### WHAT YOU ARE ASKED TO DO
Please give back only the lines below from the one containing "destruct (decide (st = WOMBAT_QUEUE_OK))." to the one containing "(if sem then WOMBAT_QUEUE_OK", each repeated word for word, both ends included.

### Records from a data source
****************
(** One iteration of the loop, up to the test of its condition. *)
Lemma round_effect r rs i es :
  live i es →
  ∃ st i' o es' k, (st = WOMBAT_QUEUE_OK ∨ st = WOMBAT_QUEUE_TIMEOUT)
    ∧ (if r_intr r then k = 0 else min 1 (length es) <= k <= 1)
    ∧ dispatch_loop (r :: rs) (Some i)
      = (match (if decide (mIsDispatching i' = 1%Z)
                then dispatch_loop rs (Some i') else Some (Some st, Some i', [])) with
         | Some (b, s2, o2) => Some (b, s2, o ++ o2)
         | None => None
         end)
    ∧ effect k i i' es es' o
    ∧ mIsDispatching i' = flag_after (round_ops r) (mIsDispatching i).
Proof.
  intros Hl. destruct (checkWatermarks_effect i es Hl) as (i1 & o1 & E1 & He1 & Hd1 & Hq1).
  destruct (run_ops_effect (r_before r) i1 es (ef_live _ _ _ _ _ _ He1))
    as (i2 & o2 & es2 & E2 & He2 & Hd2).
  destruct (ef_live _ _ _ _ _ _ He2) as (q2 & Eq2 & Hp2).
  destruct (dispatch_timed_effect i2 q2 es2 (r_intr r) Eq2 Hp2)
    as (st & i3 & o3 & es3 & Hst & E3 & He3 & Hd3).
  destruct (run_ops_effect (r_after r) i3 es3 (ef_live _ _ _ _ _ _ He3))
    as (i4 & o4 & es4 & E4 & He4 & Hd4).
  exists st, i4, (o1 ++ o2 ++ o3 ++ o4), es4, (0 + (0 + (taken (r_intr r) es2 + 0))). split_and!; [done| | | |].
  - unfold taken. destruct (r_intr r); [done|]. pose proof (effect_length _ _ _ _ _ _ He2). lia.
  - cbn [dispatch_loop]. rewrite (C_bind_eq _ _ _ _ _ _ E1), (C_bind_eq _ _ _ _ _ _ E2).
    rewrite (C_bind_read _ _ _ i2 (Some i2)) by done.
    rewrite (C_bind_read _ _ _ q2 (Some i2)) by (unfold cpart; by rewrite Eq2).
    rewrite (C_bind_eq _ _ _ _ _ _ E3), (C_bind_read _ _ _ st (Some i3)) by done.
    rewrite (C_bind_eq _ _ _ _ _ _ E4), (C_bind_read _ _ _ i4 (Some i4)) by done.
    destruct (decide (mIsDispatching i4 = 1%Z)) as [Hd|Hd].
    + rewrite decide_True by done.
      destruct (dispatch_loop rs (Some i4)) as [[[? ?] ?]|]; [|done]. by rewrite !app_assoc.
    + rewrite decide_False by naive_solver. simpl. by rewrite !app_assoc.
  - eapply effect_trans; [exact He1|]. eapply effect_trans; [exact He2|]. by eapply effect_trans.
  - rewrite Hd4, Hd3, Hd2, Hd1. unfold flag_after, round_ops. rewrite existsb_app.
    by destruct (existsb is_stop (r_before r)), (existsb is_stop (r_after r)).
Qed.

Definition stopped (rs : list (round Cb Closure Msg)) : bool :=
  existsb (λ r, existsb is_stop (round_ops r)) rs.

(** The rounds that are executed, up to the one that stops the loop, and
    how many of them are not interrupted. *)
Fixpoint executed (rs : list (round Cb Closure Msg)) : list (round Cb Closure Msg) :=
  match rs with
  | [] => []
  | r :: rs' => r :: if existsb is_stop (round_ops r) then [] else executed rs'
  end.
Definition turns (rs : list (round Cb Closure Msg)) : nat :=
  length (filter (λ r, r_intr r = false) (executed rs)).

Lemma turns_cons r rs :
  turns (r :: rs) = (if r_intr r then 0 else 1) + if existsb is_stop (round_ops r) then 0 else turns rs.
Proof.
  unfold turns. cbn [executed]. rewrite filter_cons.
  destruct (r_intr r); [rewrite decide_False by done|rewrite decide_True by done]; by destruct (existsb _ _).
Qed.

Lemma dispatch_loop_effect rs i es :
  live i es → mIsDispatching i = 1%Z →
  ∃ res i' o es' k, dispatch_loop rs (Some i) = Some (res, Some i', o)
    ∧ effect k i i' es es' o ∧ min (turns rs) (length es) <= k <= turns rs
    ∧ (if stopped rs then res = Some WOMBAT_QUEUE_OK ∨ res = Some WOMBAT_QUEUE_TIMEOUT
       else res = None).
Proof.
  revert i es. induction rs as [|r rs IH]; intros i es Hl Hd.
  - exists None, i, [], es, 0. split_and!; [done|by apply effect_refl|cbn; lia..|done].
  - destruct (round_effect r rs i es Hl) as (st & i' & o & es' & k & Hst & Hk & E & He & Hf).
    pose proof (effect_length _ _ _ _ _ _ He) as Hlen. rewrite E, turns_cons.
    unfold stopped. cbn [existsb]. fold (stopped rs). rewrite Hf, Hd. unfold flag_after.
    destruct (existsb is_stop (round_ops r)) eqn:Es; cbn [orb].
    + rewrite decide_False by done. eexists _, _, _, _, k. split; [reflexivity|]. rewrite app_nil_r.
      split; [done|]. split; [destruct (r_intr r); lia|naive_solver].
    + rewrite decide_True by done.
      assert (mIsDispatching i' = 1%Z) as Hd' by (rewrite Hf; unfold flag_after; by rewrite Es).
      destruct (IH i' es' (ef_live _ _ _ _ _ _ He) Hd') as (res & i2 & o2 & es2 & l & E2 & He2 & Hl2 & Hres).
      rewrite E2. eexists _, _, _, _, (k + l). split; [reflexivity|]. split; [by eapply effect_trans|].
      split; [destruct (r_intr r); lia|done].
Qed.

(** ** Theorems *)


(** Enqueueing an event or a message: a NULL callback is refused; on an
    inactive queue the event is silently dropped; on an active one it is
    appended with the parent as its data, or refused with
    MAMA_STATUS_PLATFORM when the queue is full, and the enqueue callback is
    called in both cases. *)
Theorem enqueue_branches mem i es cb (arg : option Closure + Msg) :
  live i es →
  let closure := match arg with inl c => uClosure c | inr m => uMsg m end in
  let isMsg := match arg with inl _ => 0%Z | inr _ => 1%Z end in
  let run cb := match arg with
                | inl c => zmqBridgeMamaQueue_enqueueEventEx mem cb c (Some i)
                | inr m => zmqBridgeMamaQueue_enqueueMsg mem cb m (Some i)
                end in
  let e := mkEvent (Some cb) (mParent i) isMsg closure in
  if decide (mIsActive i = 1)%Z then
    run None = Some (MAMA_STATUS_NULL_ARG, Some i, []) ∧
    ∃ st q', run (Some cb) = Some (queue_full_status st, Some (set_queue q' i),
                                   oPut e st :: enqueue_cb i)
      ∧ (st = WOMBAT_QUEUE_OK ∧ q_pending q' (es ++ [e])
         ∨ st = WOMBAT_QUEUE_FULL ∧ q_pending q' es)
  else ∀ cb', run cb' = Some (MAMA_STATUS_OK, Some i, []).
Proof.
  intros Hl closure isMsg run e.
  assert (arg_ok closure isMsg) as Harg by (by destruct arg).
  destruct (enqueueInt_run mem i es cb closure isMsg Hl Harg) as (st & q' & E & Hst).
  destruct (decide (mIsActive i = 1)%Z) eqn:Ea.
  - split; [|exists st, q'; split; [etransitivity; [|exact E]|done]]; destruct arg; unfold run, closure, isMsg;
      rewrite ?enqueueEventEx_run, ?enqueueMsg_run, Ea; done.
  - intros cb'. destruct arg; unfold run; rewrite ?enqueueEventEx_run, ?enqueueMsg_run, Ea; done.
Qed.

(** Allocations minus releases of a block in a run. *)
Fixpoint outstanding (b : block) o : Z :=
  match o with
  | [] => 0
  | oAlloc x :: o' => (if decide (x = b) then 1 else 0) + outstanding b o'
  | oFree x :: o' => (if decide (x = b) then -1 else 0) + outstanding b o'
  | _ :: o' => outstanding b o'
  end.

(** zmqBridgeMamaQueue_create either returns MAMA_STATUS_OK with an
    active, empty queue that is not dispatching, or an error with a NULL
    handle and every block it allocated released again. *)
Theorem create_no_leak mem qmem sem cmem parent h :
  ∃ st h' o, zmqBridgeMamaQueue_create true mem qmem sem cmem (Some parent) h = Some (st, h', o)
    ∧ ((st = MAMA_STATUS_OK ∧ (∀ b, outstanding b o = 1%Z)
        ∧ ∃ i, h' = Some i ∧ live i [] ∧ mIsActive i = 1%Z ∧ mIsDispatching i = 0%Z
               ∧ mParent i = Some parent)
       ∨ (st = MAMA_STATUS_NOMEM ∨ st = MAMA_STATUS_PLATFORM) ∧ h' = None
         ∧ ∀ b, outstanding b o = 0%Z).
Proof.
  unfold zmqBridgeMamaQueue_create. rewrite (C_bind_read (cput None) _ _ () None) by done.
  destruct mem; [|do 3 eexists; split; [reflexivity|]; right; auto].
  rewrite (C_bind_eq (emit _) _ None () None [oAlloc bBridge]) by done. cbv zeta.
  destruct (law_allocate qmem) as [E|(q & E & Hc)]; rewrite E.
  { do 3 eexists. split; [reflexivity|]. right. split_and!; [by left|done|by intros []]. }
  rewrite (C_bind_eq (emit _) _ None () None [oAlloc bQueue]) by done.
  destruct (Hc sem cmem) as (st & q' & E' & Hp).
  rewrite (C_bind_read (cpart _) _ _ (st, q') None) by (unfold cpart; by rewrite E').
  destruct (decide (st = WOMBAT_QUEUE_OK)).
  - do 3 eexists. split; [reflexivity|]. left. split_and!; [done|by intros []|].
    eexists. split_and!; try done. exists q'. auto.
  - do 3 eexists. split; [reflexivity|]. right. split_and!; [by right|done|by intros []].
Qed.

(** zmqBridgeMamaQueue_destroy frees the bridge on every path, under the
    dispatch lock destroys the event queue, and reports MAMA_STATUS_PLATFORM
    (the queue's own struct then stays allocated) exactly when the semaphore
    cannot be destroyed. *)
Theorem destroy_releases sem i es :
  live i es →
  ∃ o, zmqBridgeMamaQueue_destroy sem (Some i)
       = Some (if sem then MAMA_STATUS_OK else MAMA_STATUS_PLATFORM, None, o)
    ∧ outstanding bBridge o = (-1)%Z ∧ outstanding bQueue o = (if sem then -1 else 0)%Z.
Proof.
  intros (q & Eq & Hp). unfold zmqBridgeMamaQueue_destroy, CHECK_QUEUE.
  rewrite (C_bind_read _ _ _ (Some i) (Some i)) by done. rewrite Eq.
  rewrite (C_bind_eq (emit _) _ (Some i) () (Some i) [oLock]) by done.
  rewrite (C_bind_read (cpart _) _ _
             (if sem then WOMBAT_QUEUE_OK else WOMBAT_QUEUE_SEM_ERR, sem) (Some i))
    by (unfold cpart; by rewrite (law_destroy q es sem Hp)).
  destruct sem; eexists; (split_and!; [reflexivity|done|done]).
Qed.

End QueueProofs.

(** ** The queue bridge on the queue of uqueue.c *)

Section QueueDemo.

#[local] Instance demo_ops : EventQueue (uQueueImpl nat nat nat nat) nat nat nat nat :=
  uQueue_ops 8 2.

#[local] Instance demo_laws : EventQueueLaws (uQueueImpl nat nat nat nat) nat nat nat nat :=
  uQueue_laws 8 2 ltac:(lia) ltac:(lia).

Definition demo_bridge : zmqQueueBridge (uQueueImpl nat nat nat nat) nat nat nat :=
  mkQueueBridge (Some 2) (Some demo1) None 0 1 0 0 1 None.

Lemma demo_live : live demo_bridge [demo_ev 3].
Proof. exists demo1. split; [done|]. exists (Spec.mkQ [demo_ev 3] 0). split; [apply demo1_represents|done]. Qed.

(** A message arrives, is dispatched, a callback stops the queue. *)
Definition demo_rounds : list (round nat nat nat) :=
  [mkRound [OpEnqueueMsg true 1 9] false []; mkRound [] true []; mkRound [] false [OpStop]].


Lemma enqueue_branches_witness :
  zmqBridgeMamaQueue_enqueueMsg true None 9 (Some demo_bridge)
    = Some (MAMA_STATUS_NULL_ARG, Some demo_bridge, []) ∧
  ∃ st q', zmqBridgeMamaQueue_enqueueMsg true (Some 1) 9 (Some demo_bridge)
      = Some (queue_full_status st, Some (set_queue q' demo_bridge), [oPut (demo_ev 9) st])
    ∧ (st = WOMBAT_QUEUE_OK ∧ q_pending q' ([demo_ev 3] ++ [demo_ev 9])
       ∨ st = WOMBAT_QUEUE_FULL ∧ q_pending q' [demo_ev 3]).
Proof. exact (enqueue_branches true demo_bridge [demo_ev 3] 1 (inr 9) demo_live). Defined.

Lemma create_no_leak_witness :
  ∃ st h' o, zmqBridgeMamaQueue_create (EnqCb := nat) true true true true false (Some 7) None
             = Some (st, h', o)
    ∧ ((st = MAMA_STATUS_OK ∧ (∀ b, outstanding b o = 1%Z)
        ∧ ∃ i, h' = Some i ∧ live i [] ∧ mIsActive i = 1%Z ∧ mIsDispatching i = 0%Z
               ∧ mParent i = Some 7)
       ∨ (st = MAMA_STATUS_NOMEM ∨ st = MAMA_STATUS_PLATFORM) ∧ h' = None
         ∧ ∀ b, outstanding b o = 0%Z).
Proof. exact (create_no_leak (EnqCb := nat) true true true false 7 None). Defined.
****************
### RESULT OF THIS EXERCISE
  destruct (decide (st = WOMBAT_QUEUE_OK)).
  - do 3 eexists. split; [reflexivity|]. left. split_and!; [done|by intros []|].
    eexists. split_and!; try done. exists q'. auto.
  - do 3 eexists. split; [reflexivity|]. right. split_and!; [by right|done|by intros []].
Qed.

(** zmqBridgeMamaQueue_destroy frees the bridge on every path, under the
    dispatch lock destroys the event queue, and reports MAMA_STATUS_PLATFORM
    (the queue's own struct then stays allocated) exactly when the semaphore
    cannot be destroyed. *)
Theorem destroy_releases sem i es :
  live i es →
  ∃ o, zmqBridgeMamaQueue_destroy sem (Some i)
       = Some (if sem then MAMA_STATUS_OK else MAMA_STATUS_PLATFORM, None, o)
    ∧ outstanding bBridge o = (-1)%Z ∧ outstanding bQueue o = (if sem then -1 else 0)%Z.
Proof.
  intros (q & Eq & Hp). unfold zmqBridgeMamaQueue_destroy, CHECK_QUEUE.
  rewrite (C_bind_read _ _ _ (Some i) (Some i)) by done. rewrite Eq.
  rewrite (C_bind_eq (emit _) _ (Some i) () (Some i) [oLock]) by done.
  rewrite (C_bind_read (cpart _) _ _
             (if sem then WOMBAT_QUEUE_OK else WOMBAT_QUEUE_SEM_ERR, sem) (Some i))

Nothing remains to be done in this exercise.